What’s not mentioned by officials and fishery experts is that despite having been a protected area, Taal continues to host several milkfish pens that crowd out the lowly but tasty tawilis, which is endemic to the lake. Surely protection should take into account that species endemic to the area are not displaced in the eager rush of fish-pen owners and fish traders to cash in on the demand for milkfish and other species that are a favorite in the public markets.
Of course it could be argued that the fish-pen owners and fish traders are merely satisfying consumer demand. And it may be that in the race to satisfy that demand, considerations of ecology, symbiosis and sustainability are sacrificed. If that happens, as indeed it seems to be already, government should step in and apply the breaks, to regulate the industry, and to enforce rules that will check abuse and depredation, as well as ensure that the fish that reach the market are safe for human consumption. Apparently, both the national and local governments have grossly failed in this.

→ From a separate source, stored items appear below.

(** * The block-level Markdown parser of mistune3 ([block_parser.py])

    A shallow embedding of [mistune3/block_parser.py]: Python values and
    exceptions, the fragment of Python's [re] engine that the parser's
    patterns use, the [BlockState] the handlers mutate, the rule handlers and
    the parser driver, followed by the properties of the block parser that
    are checked against this code. *)

From Stdlib Require Import Strings.String Strings.Ascii Arith.Arith Lists.List Bool.Bool Lia.
From stdpp Require Import gmap strings list fin_maps.
Lemma dd_keys_fill_elem key g d :
  key ∈ dd_keys (fill p g d) ↔ key ∈ dd_keys d ∨ key ∈ pv <$> g.
Proof.
  induction g as [|a g IH] using rev_ind; [set_solver|].
  rewrite fill_snoc, dd_keys_append, fmap_app. case_decide; set_solver.
Qed.

Lemma dd_keys_fill_NoDup g d : NoDup (dd_keys d) → NoDup (dd_keys (fill p g d)).
Proof.
  intros Hd. induction g as [|a g IH] using rev_ind; [done|].
  rewrite fill_snoc, dd_keys_append. case_decide; [done|].
  apply NoDup_app. split_and!; [done|set_solver|apply NoDup_singleton].
Qed.

Lemma dd_values_get d :
  NoDup (dd_keys d) → dd_values d = (λ key, dd_get key d) <$> dd_keys d.
Proof.
  induction d as [|[k l] d IH]; [done|]. simpl. intros [Hk Hd]%NoDup_cons.
  rewrite decide_True by done. f_equal.
  rewrite IH by done. apply list_fmap_ext. intros i key Hkey.
  rewrite decide_False; [done|].
  intros ->. apply Hk. by eapply list_elem_of_lookup_2.
Qed.

Lemma dd_mem_fill key g : dd_mem key (fill p g []) = bool_decide (key ∈ pv <$> g).
Proof.
  unfold dd_mem. apply bool_decide_ext. rewrite dd_keys_fill_elem. set_solver.
Qed.

Lemma NoDup_somes {B} (l : list (option B)) : NoDup l → NoDup (omap id l).
Proof.
  induction 1 as [|[b|] l Hx _ IH]; simpl; [constructor| |done].
  constructor; [|done].
  rewrite list_elem_of_omap. intros ([b'|] & Hin & Heq); naive_solver.
Qed.

(** The non-null keys of the buckets are the distinct non-null values. *)
Lemma nonnull_keys_fill g :
  omap id (dd_keys (fill p g [])) ≡ₚ nonnull_values p g.
Proof.
  apply NoDup_Permutation.
  - apply NoDup_somes, dd_keys_fill_NoDup. constructor.
  - apply NoDup_remove_dups.
  - intros v. unfold nonnull_values.
    rewrite elem_of_remove_dups, !list_elem_of_omap.
    split.
    + intros (key & Hkey & Hid). simpl in Hid. subst key.
      apply dd_keys_fill_elem in Hkey as [Hkey|Hkey]; [set_solver|].
      apply list_elem_of_fmap in Hkey as (a & Ha & Hin). eauto.
    + intros (a & Hin & Ha). exists (Some v). split; [|done].
      apply dd_keys_fill_elem. right. apply list_elem_of_fmap. eauto.
Qed.
End buckets.

(** ** Selecting the property values to keep *)

Section selection.
Implicit Types (ks s : list Property) (k : Z) (v : Property).

Lemma sorted_props_perm ks : sorted_props ks ≡ₚ ks.
Proof. apply merge_sort_Permutation. Qed.

Lemma sorted_props_sorted ks : StronglySorted prop_le (sorted_props ks).
Proof. apply StronglySorted_merge_sort; apply _. Qed.

#[global] Instance rank_above_perm v : Proper ((≡ₚ) ==> (=)) (rank_above v).
Proof. intros l1 l2 Hl. unfold rank_above. by rewrite Hl. Qed.

#[global] Instance rank_below_perm v : Proper ((≡ₚ) ==> (=)) (rank_below v).
Proof. intros l1 l2 Hl. unfold rank_below. by rewrite Hl. Qed.

(** [sorted(ks)[-k:]] holds the values with fewer than [k] values above. *)
Lemma slice_last_props ks k v :
  NoDup ks → 0 < k →
  v ∈ py_slice_last k (sorted_props ks)
  ↔ v ∈ ks ∧ Z.of_nat (rank_above v ks) < k.
Proof.
  intros Hnd Hk. unfold py_slice_last.
  rewrite (slice_last_rank prop_le);
    [|apply sorted_props_sorted|by rewrite sorted_props_perm|lia].
  fold (rank_above v (sorted_props ks)).
  rewrite !sorted_props_perm. split; intros [? ?]; (split; [done|lia]).
Qed.

(** [sorted(ks)[:k]] holds the values with fewer than [k] values below. *)
Lemma slice_first_props ks k v :
  NoDup ks → 0 < k →
  v ∈ py_slice_first k (sorted_props ks)
  ↔ v ∈ ks ∧ Z.of_nat (rank_below v ks) < k.
Proof.
  intros Hnd Hk. unfold py_slice_first.
  rewrite (slice_first_rank prop_le);
    [|apply sorted_props_sorted|by rewrite sorted_props_perm].
  fold (rank_below v (sorted_props ks)).
  rewrite !sorted_props_perm. split; intros [? ?]; (split; [done|lia]).
Qed.

Lemma slice_last_short {B} (l : list B) k :
  0 < k →
  Z.of_nat (length (py_slice_last k l)) < k ↔ Z.of_nat (length l) < k.
Proof. intros Hk. unfold py_slice_last. rewrite length_drop. lia. Qed.

Lemma slice_first_short {B} (l : list B) k :
  0 < k →
  Z.of_nat (length (py_slice_first k l)) < k ↔ Z.of_nat (length l) < k.
Proof. intros Hk. unfold py_slice_first. rewrite length_take. lia. Qed.
End selection.

(** ** One group, one grouping *)

Section one_group.
Variable gr : Grouping.t.
Local Abbreviation p := (Grouping.property_name gr).
Local Abbreviation pv := (λ a, _get_property_value a p).
Implicit Types (d : Buckets) (g : list Artifact.t) (key : option Property).

Lemma partition_group_inv g ty d ty' d' :
  partition_group p g ty d = Ok (ty', d') →
  d' = fill p g d
  ∧ match ty' with
    | None => ty = None ∧ ∀ a, a ∈ g → pv a = None
    | Some t' => (ty = None ∨ ty = Some t') ∧ typed p t' g
    end.
Proof.
  revert ty d. induction g as [|a g IH]; intros ty d H; simpl in H.
  - simplify_eq. split; [done|].
    destruct ty'.
    + split; [by right|]. intros a v Ha. by apply elem_of_nil in Ha.
    + split; [done|]. intros a Ha. by apply elem_of_nil in Ha.
  - destruct (pv a) as [v|] eqn:Hv.
    + assert (partition_group p g (Some (type_of v)) (dd_append (Some v) a d)
              = Ok (ty', d') ∧ (ty = None ∨ ty = Some (type_of v))) as [H' Hty].
      { destruct ty as [t|]; [|by auto].
        case_decide; [done|]. split; [done|]. right. f_equal.
        destruct (decide (t = type_of v)); naive_solver. }
      apply IH in H' as [-> H']. split; [by rewrite <- Hv|].
      destruct ty' as [t'|]; [|naive_solver].
      destruct H' as [[?|[= <-]] Ht]; [done|]. split; [done|].
      intros b w [->|Hb]%elem_of_cons Hw; [naive_solver|by eapply Ht].
    + apply IH in H as [-> H']. split; [by rewrite <- Hv|].
      destruct ty' as [t'|].
      * destruct H' as [? Ht]. split; [done|].
        intros b w [->|Hb]%elem_of_cons Hw; [naive_solver|by eapply Ht].
      * destruct H' as [? Hn]. split; [done|].
        intros b [->|Hb]%elem_of_cons; auto.
Qed.

Lemma partition_group_typed t g ty d :
  typed p t g → ty = None ∨ ty = Some t →
  ∃ ty', partition_group p g ty d = Ok (ty', fill p g d)
         ∧ (ty' = None ∨ ty' = Some t).
Proof.
  revert ty d. induction g as [|a g IH]; intros ty d Ht Hty; simpl.
  - eauto.
  - assert (typed p t g) as Ht' by (intros b w Hb; apply Ht; by right).
    destruct (pv a) as [v|] eqn:Hv.
    + assert (type_of v = t) as Hvt by (eapply Ht; [by left|done]).
      destruct ty as [t0|].
      * destruct Hty as [?|[= ->]]; [done|].
        rewrite decide_False by naive_solver.
        rewrite Hvt, <- Hv. apply IH; auto.
      * rewrite Hvt, <- Hv. apply IH; auto.
    + rewrite <- Hv. by apply IH.
Qed.

(** The values handed to [sorted] share one type: the order between an
    integer and a string is never consulted. *)
Lemma sorted_input_one_type g ty ty' d' u v :
  partition_group p g ty [] = Ok (ty', d') →
  u ∈ omap id (dd_keys d') → v ∈ omap id (dd_keys d') →
  type_of u = type_of v.
Proof.
  intros [-> Hty]%partition_group_inv Hu Hv.
  assert (∀ x, x ∈ omap id (dd_keys (fill p g [])) →
               ∃ a, a ∈ g ∧ pv a = Some x) as Hval.
  { intros x (key & Hkey & Hid)%list_elem_of_omap. simpl in Hid. subst key.
    apply dd_keys_fill_elem in Hkey as [Hkey|Hkey];
      [by apply elem_of_nil in Hkey|].
    apply list_elem_of_fmap in Hkey as (a & Ha & Hin). eauto. }
  destruct (Hval u Hu) as (a & Ha & Hau), (Hval v Hv) as (b & Hb & Hbv).
  destruct ty' as [t'|].
  - destruct Hty as [_ Ht]. by rewrite (Ht a u), (Ht b v).
  - destruct Hty as [_ Hn]. by rewrite (Hn a Ha) in Hau.
Qed.

Lemma partition_group_raise g ty d e :
  partition_group p g ty d = Raise e →
  e = ValueError "Properties from the same group should have a homogenous type except NoneType.".
Proof.
  revert ty d. induction g as [|a g IH]; intros ty d H; simpl in H; [done|].
  destruct (pv a) as [v|]; [|by eapply IH].
  destruct ty as [t|]; [|by eapply IH].
  case_decide; [by simplify_eq|by eapply IH].
Qed.
End one_group.

Section kept_groups.
Variable gr : Grouping.t.
Local Abbreviation p := (Grouping.property_name gr).
Local Abbreviation pv := (λ a, _get_property_value a p).
Local Abbreviation k := (Grouping.keep_num gr).
Implicit Types (g : list Artifact.t) (key : option Property).

Lemma dd_get_fill_nil key g : dd_get key (fill p g []) = filter (λ a, pv a = key) g.
Proof. by rewrite dd_get_fill. Qed.

Lemma nonnull_key_value g v :
  v ∈ omap id (dd_keys (fill p g [])) ↔ Some v ∈ pv <$> g.
Proof.
  rewrite list_elem_of_omap. split.
  - intros (key & Hkey & Hid). simpl in Hid. subst key.
    apply dd_keys_fill_elem in Hkey as [Hkey|Hkey]; [|done].
    by apply elem_of_nil in Hkey.
  - intros Hv. exists (Some v). split; [|done].
    apply dd_keys_fill_elem. by right.
Qed.

(** The groups appended for one partitioned group, given what the selected
    values are. *)
Lemma kept_groups_elem g (to_keep : list Property) (sel : Property → Prop)
    (nullsel : Prop) g' :
  (∀ v, v ∈ to_keep ↔ Some v ∈ pv <$> g ∧ sel v) →
  (Z.of_nat (length to_keep) < k ↔ nullsel) →
  g' ∈ map (λ v, dd_get (Some v) (fill p g [])) to_keep
       ++ (if dd_mem None (fill p g [])
              && bool_decide (Z.of_nat (length to_keep) < k)
           then [dd_get None (fill p g [])] else [])
  ↔ ∃ key, key ∈ pv <$> g
           ∧ match key with Some v => sel v | None => nullsel end
           ∧ g' = filter (λ a, pv a = key) g.
Proof.
  intros Hsel Hnull. rewrite elem_of_app. split.
  - intros [Hin|Hin].
    + apply list_elem_of_fmap in Hin as (v & -> & Hv).
      apply Hsel in Hv as [Hv Hs]. exists (Some v).
      by rewrite dd_get_fill_nil.
    + rewrite dd_mem_fill in Hin.
      destruct (bool_decide (None ∈ pv <$> g)) eqn:Hmem; simpl in Hin;
        [|by apply elem_of_nil in Hin].
      case_bool_decide as Hlen; [|by apply elem_of_nil in Hin].
      apply list_elem_of_singleton in Hin as ->.
      apply bool_decide_eq_true in Hmem. exists None.
      rewrite dd_get_fill_nil. by rewrite <- Hnull.
  - intros ([v|] & Hkey & Hs & ->).
    + left. apply list_elem_of_fmap. exists v.
      rewrite dd_get_fill_nil. split; [done|]. by apply Hsel.
    + right. rewrite dd_mem_fill, bool_decide_true by done.
      rewrite bool_decide_true by (by apply Hnull). simpl.
      rewrite dd_get_fill_nil. apply list_elem_of_singleton. done.
Qed.
(** Conversion to string inside a template literal (the empty string stands
    in where the conversion throws). *)
Definition to_string (v : jsval) : jsstring :=
  match v with
  | JUndefined => lit "undefined"
  | JStr s => s
  | JInherited name =>
      if str_eqb name (lit "__proto__") then lit "[object Object]"
      else lit "function "
           ++ (if str_eqb name (lit "constructor") then lit "Object" else name)
           ++ lit "() { [native code] }"
  | JOther _ (Some s) => s
  | JOther _ None => []
  end.

(** A parsed [documentMappings] of the declared type [Record<string, string>]:
    the own entries of an object whose values are all strings, in the order
    [Object.entries] enumerates them. *)
Definition mapping := list (jsstring * jsstring).

Definition own_property (m : mapping) (k : jsstring) : option jsstring :=
  option_map snd (find (fun kv => str_eqb (fst kv) k) m).

(** What a property read finds on [Object.prototype]. *)
Definition inherited_member (k : jsstring) : jsval :=
  if existsb (str_eqb k) object_prototype_members
  then JInherited k else JUndefined.

(** [mappings[k]] *)
Definition js_get (m : mapping) (k : jsstring) : jsval :=
  match own_property m k with
  | Some v => JStr v
  | None => inherited_member k
  end.

(** Any other value [JSON.parse] returns except [null] (an object with a
    value that is not a string, an array, a string, a number, a boolean), as
    the loop sees it: its own enumerable entries in the order of
    [Object.entries], and what a property read finds for any other key (a
    hidden own property such as [length], or a member of the prototype
    chain). *)
Record jsobject : Type := mkObject {
  own_entries : list (jsstring * jsval);
  other_property : jsstring -> jsval
}.

Definition plain_object (m : mapping) : jsobject :=
  mkObject (map (fun kv => (fst kv, JStr (snd kv))) m) inherited_member.

(** [mappings[k]] on any such value *)
Definition object_get (o : jsobject) (k : jsstring) : jsval :=
  match find (fun kv => str_eqb (fst kv) k) (own_entries o) with
  | Some kv => snd kv
  | None => other_property o k
  end.
(** The highlight goes to the last match.  After [highlightNavigation],
    when no section contains the scroll position (plus the 200 px
    lookahead) the links are untouched; otherwise a link is active exactly
    when its href is '#' followed by the id of the last such section, and
    earlier matching sections leave no trace.  The observer callback of
    part_000 does the same with the last intersecting entry. *)
Theorem highlight_last_match_wins :
  (forall (scrollY : Z) (sections : list Nav.Section) (links : list Nav.Link),
      match Nav.last_within (scrollY + 200) sections with
      | None => Nav.highlightNavigation scrollY sections links = links
      | Some s =>
          Nav.highlightNavigation scrollY sections links = Nav.mark_links (Nav.sec_id s) links
          /\ map Nav.is_active (Nav.highlightNavigation scrollY sections links)
             = map (fun l => String.eqb (Nav.href l) ("#" ++ Nav.sec_id s)) links
      end)
  /\
  (forall (entries : list Nav.Entry) (links : list Nav.Link),
      match Nav.last_intersecting entries with
      | None => Nav.observer_callback entries links = links
      | Some e =>
          Nav.observer_callback entries links = Nav.mark_links (Nav.target_id e) links
          /\ map Nav.is_active (Nav.observer_callback entries links)
             = map (fun l => String.eqb (Nav.href l) ("#" ++ Nav.target_id e)) links
      end).
Proof.
  split.
  - intros scrollY sections links. rewrite highlight_closed_form.
    destruct (Nav.last_within (scrollY + 200) sections) as [s|]; [| reflexivity].
    split; [reflexivity | apply marked_flags].
  - intros entries links. rewrite observer_closed_form.
    destruct (Nav.last_intersecting entries) as [e|]; [| reflexivity].
    split; [reflexivity | apply marked_flags].
Qed.

(** When no two links share an href, a highlight that found a section (or
    an intersecting entry) leaves at most one link active. *)
Theorem highlight_at_most_one
    (links : list Nav.Link) :
  NoDup (map Nav.href links) ->
  (forall (scrollY : Z) (sections : list Nav.Section),
      Nav.last_within (scrollY + 200) sections <> None ->
      (length (List.filter Nav.is_active (Nav.highlightNavigation scrollY sections links))
       <= 1)%nat)
  /\
  (forall entries : list Nav.Entry,
      Nav.last_intersecting entries <> None ->
      (length (List.filter Nav.is_active (Nav.observer_callback entries links)) <= 1)%nat).
Proof.
  intros Hnd. split.
  - intros scrollY sections Hs. rewrite highlight_closed_form.
    destruct (Nav.last_within (scrollY + 200) sections) as [s|]; [| contradiction].
    apply marked_at_most_one. exact Hnd.
  - intros entries He. rewrite observer_closed_form.
    destruct (Nav.last_intersecting entries) as [e|]; [| contradiction].
    apply marked_at_most_one. exact Hnd.
Qed.
(** C7 (amended). For a raw name [<Name> [YYYY-YYYY]] or [<Name> [YYYY-]]
    whose [<Name>] holds no four digits followed by a hyphen, cleaning
    removes the lifespan text from the name and appends the birth date
    record, followed by the death date record when the second year is
    there, and nothing else. *)
Theorem cleanName_lifespan (agent : fields) (roles : list pystr)
    (dates : list DateData) (name birth : pystr) (death : option pystr) :
  is_year birth -> death_ok death -> search_lifespan name = None ->
  agent !! "name" = Some (Some (with_lifespan name birth death)) ->
  exists pre post,
    unwrapName (with_lifespan name birth death)
      = pre ++ lifespan_text birth death ++ post
    /\ parseLifespan (pre ++ lifespan_text birth death ++ post) dates
       = (pre ++ post, dates ++ lifespan_dates birth death)
    /\ let cleaned :=
         py_strip_chars name_punct (parseRoles (pre ++ post) roles).1 in
       _cleanName agent roles dates
       = Ok (<["sort_name" := Some cleaned]> (<["name" := Some cleaned]> agent),
             (parseRoles (pre ++ post) roles).2,
             dates ++ lifespan_dates birth death).
Proof.
  intros Hb Hd Hn Hag.
  destruct (unwrapName_shape name birth death Hb Hd Hn) as (a & post & Hu & Hpost & Ha).
  pose proof (parseLifespan_bracketed a post birth death dates Hb Hd Ha Hpost) as Hp.
  exists (a ++ [" "%char; "["%char]), post.
  rewrite <- !app_assoc. cbn [app].
  split; [exact Hu|]. split; [exact Hp|].
  cbv zeta. unfold _cleanName. rewrite Hag, Hu, Hp.
  destruct (parseRoles _ roles) as [tmp roles']. reflexivity.
Qed.

Section AgentLookup.
Context `{C : Collaborators}.

Lemma filter_single {A} (p : A -> bool) (before after : list A) (a : A) :
  p a = true ->
  Forall (fun b => p b = false) (before ++ after) ->
  List.filter p (before ++ a :: after) = [a].
Proof.
  intros Ha Hrest. apply Forall_app in Hrest as [Hb Haf].
  assert (Hnil : forall l, Forall (fun b => p b = false) l -> List.filter p l = []).
  { intros l Hl. induction Hl as [|x l Hx _ IH]; cbn [List.filter];
      [reflexivity|]. now rewrite Hx. }
  rewrite List.filter_app. cbn [List.filter]. now rewrite Ha, !Hnil.
Qed.

Lemma filter_single_inv {A} (p : A -> bool) (l : list A) (a : A) :
  List.filter p l = [a] ->
  exists before after,
    l = before ++ a :: after /\ p a = true
    /\ Forall (fun b => p b = false) (before ++ after).
Proof.
  induction l as [|x l IH]; cbn [List.filter]; [discriminate|].
  destruct (p x) eqn:Hx.
  - intros [= -> Hnil]. exists [], l. split; [reflexivity|].
    split; [exact Hx|]. cbn [app]. apply List.Forall_forall. intros b Hb.
    destruct (p b) eqn:Hpb; [|reflexivity].
    assert (Hin : In b (List.filter p l)) by (apply filter_In; auto).
    rewrite Hnil in Hin. destruct Hin.
  - intros H. destruct (IH H) as (before & after & -> & Ha & Hrest).
    exists (x :: before), after. split; [reflexivity|].
    split; [exact Ha|]. cbn [app]. now constructor.
Qed.

(** C2, where the code departs from it.  The payload has one authority
    identifier and [None] for the other; [a] is a stored agent that has
    no value for that other identifier, and no other stored agent has the
    payload's identifier or lacks the other one.  Then the authority step
    returns [a], whatever identifier [a] itself carries and whatever its
    name: the ORM renders the comparison of a column with [None] as
    [IS NULL], so an agent is selected for lacking an identifier the
    payload lacks. *)
Theorem lookupAgent_matches_missing_identifier (agent : fields)
    (viaf lcnaf : option pystr) (st : Store) (before after : list AgentObj)
    (a : AgentObj) :
  agent !! "viaf" = Some viaf ->
  agent !! "lcnaf" = Some lcnaf ->
  is_not_None viaf || is_not_None lcnaf = true ->
  agents st = before ++ a :: after ->
  (viaf = None /\ attr (agent_attrs a) "viaf" = None)
  \/ (lcnaf = None /\ attr (agent_attrs a) "lcnaf" = None) ->
  Forall (fun b => attr (agent_attrs b) "viaf" <> viaf
                   /\ attr (agent_attrs b) "lcnaf" <> lcnaf)
         (before ++ after) ->
  lookupAgent agent st = (st, Ok (agent_id a)).
Proof.
  intros Hv Hl Hsome Hst Hnull Hrest.
  unfold lookupAgent, getitem. rewrite Hv, Hl.
  unfold bindM at 1 2. unfold ret at 1 2.
  unfold bindM at 1. unfold lookupByAuthority. rewrite Hsome.
  unfold bindM at 1. unfold get_store. rewrite Hst.
  rewrite (filter_single (authority_match viaf lcnaf)).
  - reflexivity.
  - unfold authority_match. destruct Hnull as [[-> E]|[-> E]]; rewrite E.
    + now rewrite bool_decide_eq_true_2.
    + rewrite (bool_decide_eq_true_2 (None = None)) by reflexivity.
      apply orb_true_r.
  - eapply Forall_impl; [exact Hrest|]. intros b [Hbv Hbl].
    unfold authority_match.
    now rewrite !bool_decide_eq_false_2.
Qed.

End AgentLookup.

(** ** What a computation leaves unchanged *)

Section Frame.
Context `{C : Collaborators}.

Lemma keeps_ret {A} P (a : A) : keeps P (ret a).
Proof. intros st H. exact H. Qed.

Lemma keeps_raise {A} P e : keeps P (@raise _ A e).
Proof. intros st H. exact H. Qed.

Lemma keeps_lift {A} P (r : result A) : keeps P (lift r).
Proof. intros st H. exact H. Qed.

Lemma keeps_get_store P : keeps P get_store.
Proof. intros st H. exact H. Qed.
Lemma ok_settle_pending p o c w :
  Inv w -> heap w !! p = Some c -> st c = Pending -> may_settle w p o ->
  Inv (settle p o w).2 /\ ext w (settle p o w).2.
Proof.
  intros HI Hc Hst (s & (c' & Hc' & Hm) & Hs).
  assert (c' = c) by congruence. subst c'.
  unfold settle. cbn [modify fst snd]. rewrite Hc.
  apply Inv_settle; [exact HI | exact Hc | left; exact Hst | rewrite Hm; exact Hs].
Qed.

Lemma ok_fulfil p v :
  ok (fulfil p v) (fun w => may_settle w p (Fulfilled v)) (fun _ _ => True).
Proof.
  intros w HI HP. unfold fulfil, bind, gets, state_of.
  destruct (heap w !! p) as [c|] eqn:Hc; cbn [fmap option_fmap option_map].
  2: { cbn. split; [exact HI|]. split; [apply ext_refl | intros; exact I]. }
  destruct (st c) eqn:Hst.
  2,3: cbn; split; [exact HI|]; split; [apply ext_refl | intros; exact I].
  destruct (ok_settle_pending p (Fulfilled v) c w HI Hc Hst HP) as [HI' He].
  split; [exact HI'|]. split; [exact He | intros; exact I].
Qed.

Lemma ok_reject p e :
  ok (reject p e) (fun w => may_settle w p (Rejected e)) (fun _ _ => True).
Proof.
  intros w HI HP. unfold reject, bind, gets, state_of.
  destruct (heap w !! p) as [c|] eqn:Hc; cbn [fmap option_fmap option_map].
  2: { cbn. split; [exact HI|]. split; [apply ext_refl | intros; exact I]. }
  destruct (st c) eqn:Hst.
  2,3: cbn; split; [exact HI|]; split; [apply ext_refl | intros; exact I].
  destruct (ok_settle_pending p (Rejected e) c w HI Hc Hst HP) as [HI' He].
  split; [exact HI'|]. split; [exact He | intros; exact I].
Qed.

(** A pending promise starts to follow [q]. *)
Lemma Inv_set_following w t c q :
  Inv w -> heap w !! t = Some c -> st c = Pending ->
  may_resolve w t (VPromise q) ->
  let w' := (set_state t (Following q) w).2 in
  Inv w' /\ ext w w' /\ exists ct, heap w' !! t = Some ct /\ st ct = Following q.
Proof.
  intros HI Hc Hst (s & (c' & Hc' & Hm) & Hs).
  assert (c' = c) by congruence. subst c'.
  unfold set_state. cbn [modify fst snd]. rewrite Hc.
  set (c1 := Cell (Following q) (reacts c) (made c)).
  set (w' := set_heap (<[t := c1]> (heap w)) w). cbn zeta.
  assert (Hlt : (t < length (heap w))%nat) by (eapply lookup_lt_Some; eauto).
  assert (Ht' : heap w' !! t = Some c1) by (apply list_lookup_insert_eq; exact Hlt).
  assert (Hother : forall p0, p0 <> t -> heap w' !! p0 = heap w !! p0)
    by (intros p0 Hne; apply list_lookup_insert_ne; congruence).
  assert (He : ext w w').
  { eapply (ext_insert w t c c1); eauto; try reflexivity. right. left. exact Hst. }
  split; [|split; [exact He | exists c1; split; [exact Ht' | reflexivity]]].
  apply (Inv_frame w w' HI He); try (intros; left; assumption).
  - intros q1 c' rt Hq1 Hrt. left. destruct (decide (q1 = t)) as [->|Hne].
    + rewrite Ht' in Hq1. injection Hq1 as <-. exists c. split; assumption.
    + exists c'. rewrite <- Hother by exact Hne. split; assumption.
  - intros p0 c' H0. destruct (decide (p0 = t)) as [->|Hne].
    + right. rewrite Ht' in H0. injection H0 as <-.
      pose proof (inv_cells w HI t c Hc) as Hok. unfold cell_ok in *. cbn [made st c1].
      rewrite Hm in *. destruct s as [| |due|m|src r]; try exact I.
      * intros _. exact Hs.
      * destruct Hok as (Hr & _). split; [exact Hr|].
        intros _. eapply is_settled_ext; eauto.
    + left. rewrite <- Hother by exact Hne. exact H0.
Qed.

The arrant neglect is particularly evident in Taal Lake and the nearby Laguna de Bay, where thousands of illegal fish pens have operated under the very noses of authorities who are supposed to enforce protection-management rules to govern their ecology. Not too long ago, in fact, the Department of Environment and Natural Resources granted an environmental permit to a Korean firm that wanted to put up a spa right in the mouth of the terribly active Taal Volcano! No wonder, environmental officials have failed to dismantle the fish pens in the lake: they are apparently preoccupied with other environmental concerns such as cozying up to Korean businesses wanting to put up a spa in a volcanic zone. It’s also easy to see that the campaign to dismantle illegal fish pens is going nowhere: just look at the heavily polluted Laguna de Bay dotted with fish pen after fish pen.
The fishkill is another powerful reminder to a people with short memory and with hardly any notion of the delicate balance that exists between exploitation and ecosystem that the intricate web of life functions with a mutual complementarity of give-and-take. People should not abuse nature or else nature would strike back.